Meanwhile, four friends (Peter, Joanne, Ingrid, and Craig) are trekking through the wilderness. Unbeknownst to them, another tourist gets thrown over a waterfall—landing near some oblivious frolickers, and his mother is wounded and dragged away. The four backpackers set up camp for the night. Elsewhere, a pair of honeymooners named Dick and Cherry get attacked. Dick is murdered when he exits the van to investigate a noise. Cherry, now paranoid, arms herself with a small bust. The killer throws Dick's body against one of the windows and starts to rock the van back and forth, tumbling it down a small hill where it catches on fire with Cherry still inside. The next day, the two couples continue their hike; meanwhile, the killer stabs an artist painting a scenic view to death and kidnaps her young daughter.

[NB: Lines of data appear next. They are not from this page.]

Lemma WriteDurablePage_ok h p : hf_io h = [] -> WriteDurablePage h p = (put_page h p, true).
Proof.
  intros Hio. unfold WriteDurablePage. rewrite WritePage_ok by done. unfold file_call. by rewrite put_page_io, Hio.
Qed.

Lemma writeMeta_io h : hf_io h = [] -> writeMeta h = h ← put_meta h; Some (h, true).
Proof.
  intros Hio. unfold writeMeta, put_meta. destruct (meta_area h); [|done]. cbn [mbind option_bind].
  by rewrite file_WriteAt_ok.
Qed.

Lemma put_meta_io h h' : put_meta h = Some h' -> hf_io h' = hf_io h.
Proof. unfold put_meta, meta_page. destruct (meta_area h); [|done]. by intros [= <-]. Qed.

Lemma AllocatePage_io h : hf_io h = [] -> AllocatePage h = '(h, id) ← put_new_page h; Some (h, id, None).
Proof.
  intros Hio. unfold AllocatePage, put_new_page. rewrite WritePage_ok by done.
  rewrite writeMeta_io by (by rewrite put_page_io). by destruct (put_meta _).
Qed.

Lemma Close_io h : hf_io h = [] -> Close h = h ← put_meta h; Some (h, true).
Proof.
  intros Hio. unfold Close. rewrite writeMeta_io by done. destruct (put_meta h) as [h'|] eqn:Hm; [|done].
  cbn [mbind option_bind]. unfold file_call. by rewrite (put_meta_io h h' Hm), Hio.
Qed.

(** What a write can leave of the file, whether it fails or not. *)
Lemma file_WriteAt_cases h off bs h' ok :
  file_WriteAt h off bs = (h', ok) ->
  exists n, (h' = with_io h (hf_io h') \/ h' = with_io (with_file h (WriteAt off (take n bs) (hf_file h))) (hf_io h'))
    /\ (ok = true -> h' = with_io (with_file h (WriteAt off bs (hf_file h))) (hf_io h')).
Proof.
  unfold file_WriteAt. destruct (hf_io h) as [|[|n] io].
  - intros [= <- <-]. exists (length bs). rewrite firstn_all. by destruct h; auto.
  - intros [= <- <-]. exists (length bs). rewrite firstn_all. by destruct h; auto.
  - intros [= <- <-]. exists n. split; [|done]. destruct (take n bs); auto.
Qed.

Two wielding wild men sporting furs and rags. Peter rushes off to warn his friends, but the maniac gets to them first, slicing Craig's arm off. Craig screams, attracting Ingrid to investigate, and Joanne flees into the woods alone. Ingrid finds the campsite aftermath of Craig and Joanne and runs away. Peter later finds Ingrid at another person's wrecked camp before the two come across the wild man's cabin and go inside. They find several sleeping bags hanging from the ceiling and junk littered across the floor. Peter accidentally triggers a trap that reveals Craig's body wrapped in a plastic sheet. Peter and Ingrid flee the cabin. A hiker finds a stick covered in tiny metal objects and takes it; Peter and Ingrid hear the stick jingling, and Peter wounds him, mistaking him for the wild man. The killer tosses a sharpened stick into the hiker, killing him. Then, he wounds Ingrid with two of the spears. Before he can finish her off, Peter grabs her hand, and they escape. They walk several miles before finding a chairlift and seeing a small town, which they enter.

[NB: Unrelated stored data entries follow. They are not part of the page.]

Lemma StronglySorted_snoc rs r :
  StronglySorted lsn_lt rs -> Forall (fun x => lsn_lt x r) rs -> StronglySorted lsn_lt (rs ++ [r]).
Proof.
  induction 1 as [|x rs Hs IH Hx]; intros Hr; simpl; [repeat constructor|].
  apply Forall_cons in Hr as [Hr1 Hr2]. constructor; [by apply IH|].
  apply Forall_app. split; [done|by constructor].
Qed.

Lemma scan_wf rs tail : wf_log rs -> stops tail -> scan_log (log_bytes rs ++ tail) = rs.
Proof.
  intros [Hok Hw _ _] Ht. rewrite scan_log_recs by done. clear -Hw.
  induction Hw as [|r rs Hr Hw IH]; [done|]. by rewrite fmap_cons, Hr, IH.
Qed.

Lemma open_inv rs :
  wf_log rs -> Forall (fun r => lr_LSN r + 1 < two64)%N rs ->
  wal_inv (OpenManager (log_bytes rs)) rs rs [].
Proof.
  intros Hl Hb. unfold OpenManager, scanHighestLSN.
  rewrite <-(app_nil_r (log_bytes rs)), (scan_wf rs []) by (done || apply stops_nil).
  destruct (fold_max_spec rs 0) as (H1 & H2 & H3). set (m := fold_left _ rs 0%N) in *.
  assert (Hm : (m + 1 < two64)%N).
  { destruct H3 as [->|(r & Hr & <-)]; [done|]. rewrite Forall_forall in Hb. by apply Hb. }
  assert (Hu : u64_add m 1 = (m + 1)%N) by (by apply u64_add_small).
  split; cbn [w_file w_buf w_next w_flushed OpenManager]; rewrite ?app_nil_r; try done.
  - rewrite Hu. eapply Forall_impl; [done|]. simpl. lia.
  - rewrite Hu. lia.
  - rewrite Hu. lia.
Qed.

Lemma append_inv w h f b rec :
  wal_inv w h f b -> rec_ok (set_LSN rec (w_next w)) -> wire rec = rec ->
  (w_next w + 1 < two64)%N ->
  wal_inv (appendRecord w rec).1 (h ++ [set_LSN rec (w_next w)]) f (b ++ [set_LSN rec (w_next w)]).
Proof.
  intros [Hs Hf Hb [Hok Hw Hso Hp] Hn Hpos Hfl Hpe Hbd] Hr Hwi Hlt.
  assert (Hu : u64_add (w_next w) 1 = (w_next w + 1)%N) by (by apply u64_add_small).
  unfold appendRecord, assignLSN. cbn [fst]. split; cbn [bufferRecord w_file w_buf w_next w_flushed].
  - by rewrite Hs, app_assoc.
  - done.
  - rewrite Hb, log_bytes_app. f_equal. unfold log_bytes. simpl. by rewrite app_nil_r.
  - split.
    + apply Forall_app. split; [done|by constructor].
    + apply Forall_app. split; [done|]. constructor; [|done]. by rewrite wire_LSN, Hwi.
    + by apply StronglySorted_snoc.
    + apply Forall_app. split; [done|]. constructor; [simpl; lia|done].
  - rewrite Hu. apply Forall_app. split; [|constructor; [simpl; lia|done]].
    eapply Forall_impl; [done|]. simpl. lia.
  - rewrite Hu. lia.
  - done.
  - apply Forall_app. split; [done|]. constructor; [simpl; lia|done].
  - rewrite Hu. lia.
Qed.

Lemma flush_inv w h f b :
  wal_inv w h f b -> exists w', doFlush w IOok = Some w' /\ wal_inv w' h h [].
Proof.
  intros HI. pose proof HI as [Hs Hf Hb Hl Hn Hpos Hfl Hpe Hbd]. unfold doFlush. rewrite Hb.
  assert (Hbok : Forall rec_ok b).
  { destruct Hl as [Hok _ _ _]. rewrite Hs in Hok. by apply Forall_app in Hok as [_ ?]. }
  destruct (log_bytes b) as [|x bs] eqn:E.
  { exists w. split; [done|]. assert (b = []) as ->.
    { pose proof (log_bytes_length b) as Hlen. rewrite E in Hlen. destruct b; [done|simpl in Hlen; lia]. }
    rewrite app_nil_r in Hs. by subst f. }
  rewrite <-E, highestLSNInBytes_recs by done.
  destruct (fold_max_spec b 0) as (H1 & H2 & H3). set (m := fold_left _ b 0%N) in *.
  eexists. split; [done|]. split; cbn [w_file w_buf w_next w_flushed]; try done.
  - by rewrite app_nil_r.
  - by rewrite Hf, Hs, log_bytes_app.
  - rewrite Hs. apply Forall_app.
    destruct (N.ltb_spec (w_flushed w) m); split; try done.
    + eapply Forall_impl; [exact Hfl|]. simpl. lia.
    + eapply Forall_impl; [exact H2|]. simpl. lia.
  - destruct (N.ltb_spec (w_flushed w) m); [|done].
    destruct H3 as [->|(r & Hr & <-)]; [lia|]. rewrite Forall_forall in Hn. apply Hn.
    rewrite Hs. set_solver.
Qed.

Lemma wreach_inv w h : wreach w h -> exists f b, wal_inv w h f b.
Proof.
  induction 1 as [rs Hl Hb|w h rec Hw (f & b & IH) Hr Hwi Hlt|w h w' Hw (f & b & IH) Hfl].
  - exists rs, []. by apply open_inv.
  - exists f, (b ++ [set_LSN rec (w_next w)]). by apply append_inv.
  - destruct (flush_inv _ _ _ _ IH) as (w2 & He & HI). simplify_eq. eauto.
Qed.

(** ** Crashes *)

(** The file after a crash during a flush: a prefix of the pending bytes
    may have reached it. *)
Definition crash_image (w : WalMgr) (k : nat) : list byte := w_file w ++ take k (w_buf w).

Lemma take_log_bytes rs k :
  Forall rec_ok rs ->
  exists n tail, take k (log_bytes rs) = log_bytes (take n rs) ++ tail /\ stops tail.
Proof.
  intros Hok. revert k. induction Hok as [|r rs Hr Hok IH]; intros k.
  { exists 0, []. split; [by destruct k|apply stops_nil]. }
  change (log_bytes (r :: rs)) with (encodeRecord r ++ log_bytes rs).
  destruct (Nat.lt_ge_cases k (length (encodeRecord r))) as [Hlt|Hge].
  - exists 0, (take k (encodeRecord r)). rewrite take_app_le by lia. split; [done|].
    by apply stops_torn.
  - destruct (IH (k - length (encodeRecord r))) as (n & tail & He & Ht).
    exists (S n), tail. rewrite take_app_ge, He by done. simpl.
    change (log_bytes (r :: take n rs)) with (encodeRecord r ++ log_bytes (take n rs)).
    by rewrite app_assoc.
Qed.

Lemma wf_log_app r1 r2 : wf_log (r1 ++ r2) -> wf_log r1.
Proof.
  intros [Ho Hw Hs Hp]. apply Forall_app in Ho as [? _], Hw as [? _], Hp as [? _].
  split; try done. clear -Hs. induction r1 as [|r r1 IH]; [constructor|].
  simpl in Hs. apply StronglySorted_inv in Hs as [Hs Hf]. constructor; [by apply IH|].
  by apply Forall_app in Hf as [? _].
Qed.

Lemma crash_scan w h k :
  wreach w h ->
  exists h1 h2, h = h1 ++ h2 /\ scan_log (crash_image w k) = h1 /\ wf_log h1
    /\ forall r, r ∈ h -> (lr_LSN r <= w_flushed w)%N -> r ∈ h1.
Proof.
  intros (f & b & HI)%wreach_inv. pose proof HI as [Hs Hf Hb Hl Hn Hpos Hfl Hpe Hbd].
  assert (Hbok : Forall rec_ok b).
  { destruct Hl as [Hok _ _ _]. rewrite Hs in Hok. by apply Forall_app in Hok as [_ ?]. }
  destruct (take_log_bytes b k Hbok) as (n & tail & He & Ht).
  assert (Hl1 : wf_log (f ++ take n b)).
  { apply (wf_log_app _ (drop n b)). rewrite <-app_assoc, take_drop. by rewrite <-Hs. }
  exists (f ++ take n b), (drop n b). split_and!.
  - by rewrite <-app_assoc, take_drop.
  - unfold crash_image. rewrite Hf, Hb, He, app_assoc, <-log_bytes_app. by apply scan_wf.
  - done.
  - intros r Hr Hle. rewrite Hs in Hr. apply elem_of_app in Hr as [Hr|Hr]; [set_solver|].
    rewrite Forall_forall in Hpe. apply Hpe in Hr. lia.
Qed.
End Runs.

(** ** Recovery *)

Definition of_txn_rec (t : N) (r : LogRecord) : bool := (lr_TxnID r =? t)%N.

Definition is_terminal (r : LogRecord) : bool :=
  (lr_Type r =? RecordCommit)%N || (lr_Type r =? RecordAbort)%N.

Definition opens (r : LogRecord) : bool :=
  (lr_Type r =? RecordBegin)%N || (lr_Type r =? RecordWrite)%N || (lr_Type r =? RecordCLR)%N.

(** The last COMMIT or ABORT record of a transaction decides its outcome. *)
Definition outcome (rs : list LogRecord) (t : N) : option LogRecord :=
  last (List.filter (fun r => of_txn_rec t r && is_terminal r) rs).

Definition committed_in (rs : list LogRecord) (t : N) : bool :=
  match outcome rs t with
  | Some r => (lr_Type r =? RecordCommit)%N
  | None => false
  end.

(** Logs without checkpoints in which no transaction starts with its end. *)
Definition plain_log (rs : list LogRecord) : Prop :=
  Forall (fun r => 1 <= lr_Type r <= 5)%N rs
  /\ forall t r, head (List.filter (of_txn_rec t) rs) = Some r -> opens r = true.

(** What the analysis knows of one transaction after the records [rs]. *)
Definition att_spec (rs : list LogRecord) (t : N) (e : option ATTEntry) : Prop :=
  match e with
  | None => List.filter (of_txn_rec t) rs = []
  | Some e =>
      (exists r, r ∈ rs /\ lr_LSN r = att_FirstLSN e)
      /\ (forall r, r ∈ rs -> lr_TxnID r = t -> (att_FirstLSN e <= lr_LSN r)%N)
      /\ att_Status e = match outcome rs t with
                        | None => 0%N
                        | Some r => if (lr_Type r =? RecordCommit)%N then 1%N else 2%N
                        end
  end.

Lemma filter_snoc {A} (f : A -> bool) l x :
  List.filter f (l ++ [x]) = List.filter f l ++ (if f x then [x] else []).
Proof. rewrite List.filter_app. simpl. by destruct (f x). Qed.

Lemma outcome_snoc rs r t :
  outcome (rs ++ [r]) t
  = if of_txn_rec t r && is_terminal r then Some r else outcome rs t.
Proof.
  unfold outcome. rewrite filter_snoc. destruct (_ && _); [apply last_snoc|by rewrite app_nil_r].
Qed.

Lemma filter_nil_outcome rs t : List.filter (of_txn_rec t) rs = [] -> outcome rs t = None.
Proof.
  intros Hf. unfold outcome. replace (List.filter _ rs) with (@nil LogRecord); [done|].
  symmetry. induction rs as [|r rs IH]; [done|]. simpl in *.
  destruct (of_txn_rec t r); [done|]. simpl. by apply IH.
Qed.

Lemma plain_log_snoc rs r : plain_log (rs ++ [r]) ->
  plain_log rs /\ (1 <= lr_Type r <= 5)%N
  /\ (List.filter (of_txn_rec (lr_TxnID r)) rs = [] -> opens r = true).
Proof.
  intros [Ht Ho]. apply Forall_app in Ht as [Ht Hr]. apply Forall_cons in Hr as [Hr _].
  split_and!; try lia.
  - split; [done|]. intros t x Hx. apply (Ho t). rewrite filter_snoc.
    destruct (List.filter (of_txn_rec t) rs); simplify_eq/=. done.
  - intros He. apply (Ho (lr_TxnID r)). rewrite filter_snoc, He. unfold of_txn_rec.
    by rewrite N.eqb_refl.
Qed.

(** Records of other transactions do not change what is known of [t]. *)
Lemma att_spec_other rs r t e :
  lr_TxnID r <> t -> att_spec rs t e -> att_spec (rs ++ [r]) t e.
Proof.
  intros Hne. unfold att_spec. assert (Hf : of_txn_rec t r = false) by (by apply N.eqb_neq).
  destruct e as [e|].
  - intros ((x & Hx & Hl) & Hm & Hs). split_and!.
    + exists x. split; [set_solver|done].
    + intros y [Hy|Hy%list_elem_of_singleton]%elem_of_app Ht; [by apply Hm|congruence].
    + by rewrite outcome_snoc, Hf.
  - intros He. rewrite filter_snoc, Hf, He. done.
Qed.

(** One more record of [t]. *)
Lemma att_spec_same rs r e lsn st :
  att_spec rs (lr_TxnID r) (Some e) -> (forall x, x ∈ rs -> lsn_lt x r) ->
  st = (if is_terminal r then if (lr_Type r =? RecordCommit)%N then 1%N else 2%N
        else att_Status e) ->
  att_spec (rs ++ [r]) (lr_TxnID r) (Some (mkATT lsn (att_FirstLSN e) st)).
Proof.
  intros ((x & Hx & Hl) & Hm & Hs) Hlt ->. unfold att_spec. simpl. split_and!.
  - exists x. split; [set_solver|done].
  - intros y [Hy|Hy%list_elem_of_singleton]%elem_of_app Ht; [by apply Hm|]. subst y.
    specialize (Hlt _ Hx). unfold lsn_lt in Hlt. lia.
  - rewrite outcome_snoc. unfold of_txn_rec. rewrite N.eqb_refl. simpl.
    by destruct (is_terminal r).
Qed.

Lemma analysis_snoc rs r att :
  plain_log (rs ++ [r]) -> (forall x, x ∈ rs -> lsn_lt x r) ->
  (forall t, att_spec rs t (att !! t)) ->
  forall t, att_spec (rs ++ [r]) t (analysis_step att r !! t).
Proof.
  intros (_ & Hty & Hop)%plain_log_snoc Hlt Hatt t.
  pose proof (Hatt (lr_TxnID r)) as Hself. unfold analysis_step.
  destruct (att !! lr_TxnID r) as [e|] eqn:Ee.
  - assert (Hgo : forall st, st = (if is_terminal r then
        if (lr_Type r =? RecordCommit)%N then 1%N else 2%N else att_Status e) ->
      forall lsn, att_spec (rs ++ [r]) t (<[lr_TxnID r := mkATT lsn (att_FirstLSN e) st]> att !! t)).
    { intros st Hst lsn. destruct (decide (lr_TxnID r = t)) as [<-|Hne].
      - rewrite lookup_insert_eq. by apply att_spec_same.
      - rewrite lookup_insert_ne by done. by apply att_spec_other. }
    assert (Hkeep : is_terminal r = false -> att_spec (rs ++ [r]) t (att !! t)).
    { intros Hnt. destruct (decide (lr_TxnID r = t)) as [<-|Hne]; [|by apply att_spec_other].
      rewrite Ee. destruct e as [l f s]. apply (att_spec_same rs r (mkATT l f s)); [done|done|].
      by rewrite Hnt. }
    unfold is_terminal in *.
    destruct (N.eqb_spec (lr_Type r) RecordWrite) as [Hw|Hw].
    { apply Hgo. by rewrite Hw. }
    destruct (N.eqb_spec (lr_Type r) RecordCLR) as [Hc|Hc]; simpl.
    { apply Hgo. by rewrite Hc. }
    destruct (N.eqb_spec (lr_Type r) RecordCommit) as [Hm|Hm]; [by apply Hgo|].
    destruct (N.eqb_spec (lr_Type r) RecordAbort) as [Ha|Ha]; [by apply Hgo|by apply Hkeep].
  - specialize (Hop Hself). unfold opens in Hop. rewrite Hop.
    assert (Hnt : is_terminal r = false).
    { unfold is_terminal, RecordBegin, RecordWrite, RecordCLR, RecordCommit, RecordAbort in *.
      apply orb_false_iff. rewrite !N.eqb_neq. rewrite !orb_true_iff, !N.eqb_eq in Hop. lia. }
    destruct (decide (lr_TxnID r = t)) as [<-|Hne];
      [rewrite lookup_insert_eq|rewrite lookup_insert_ne by done; by apply att_spec_other].
    unfold att_spec. simpl. split_and!.
    + exists r. split; [set_solver|done].
    + intros y [Hy|Hy%list_elem_of_singleton]%elem_of_app Ht; [|subst; lia]. exfalso.
      assert (y ∈ List.filter (of_txn_rec (lr_TxnID r)) rs) as Hin.
      { apply list_elem_of_In, filter_In. split; [by apply list_elem_of_In|]. by apply N.eqb_eq. }
      rewrite Hself in Hin. by apply elem_of_nil in Hin.
    + rewrite outcome_snoc, Hnt, andb_false_r, filter_nil_outcome; done.
Qed.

Irrational due to guilt over leaving Joanne behind, Peter escapes from the hospital he and Ingrid are brought to and returns to the woods. Joanne finds a campsite containing a dead body and flees in terror. She sees the wild man's cabin. Joanne encounters the wild man and attempts to escape through an open window but gets hacked to death with a machete. The police form a posse that includes Ingrid to hunt down the maniac and find Peter and Joanne. The sheriff finds the cabin, where he uncovers Joanne's body, leaving Peter even more distraught.
The wild man claims another victim—a man in a wheelchair who is decapitated by nightfall. Ingrid steals a machete and looks for Peter. She finds him by morning, along with the savage whom they stabbed to death in a frenzy, only stopping when the search party arrives. As everyone leaves the forest, the baby taken from the artist is shown alone in the wilderness, playing with a hatchet.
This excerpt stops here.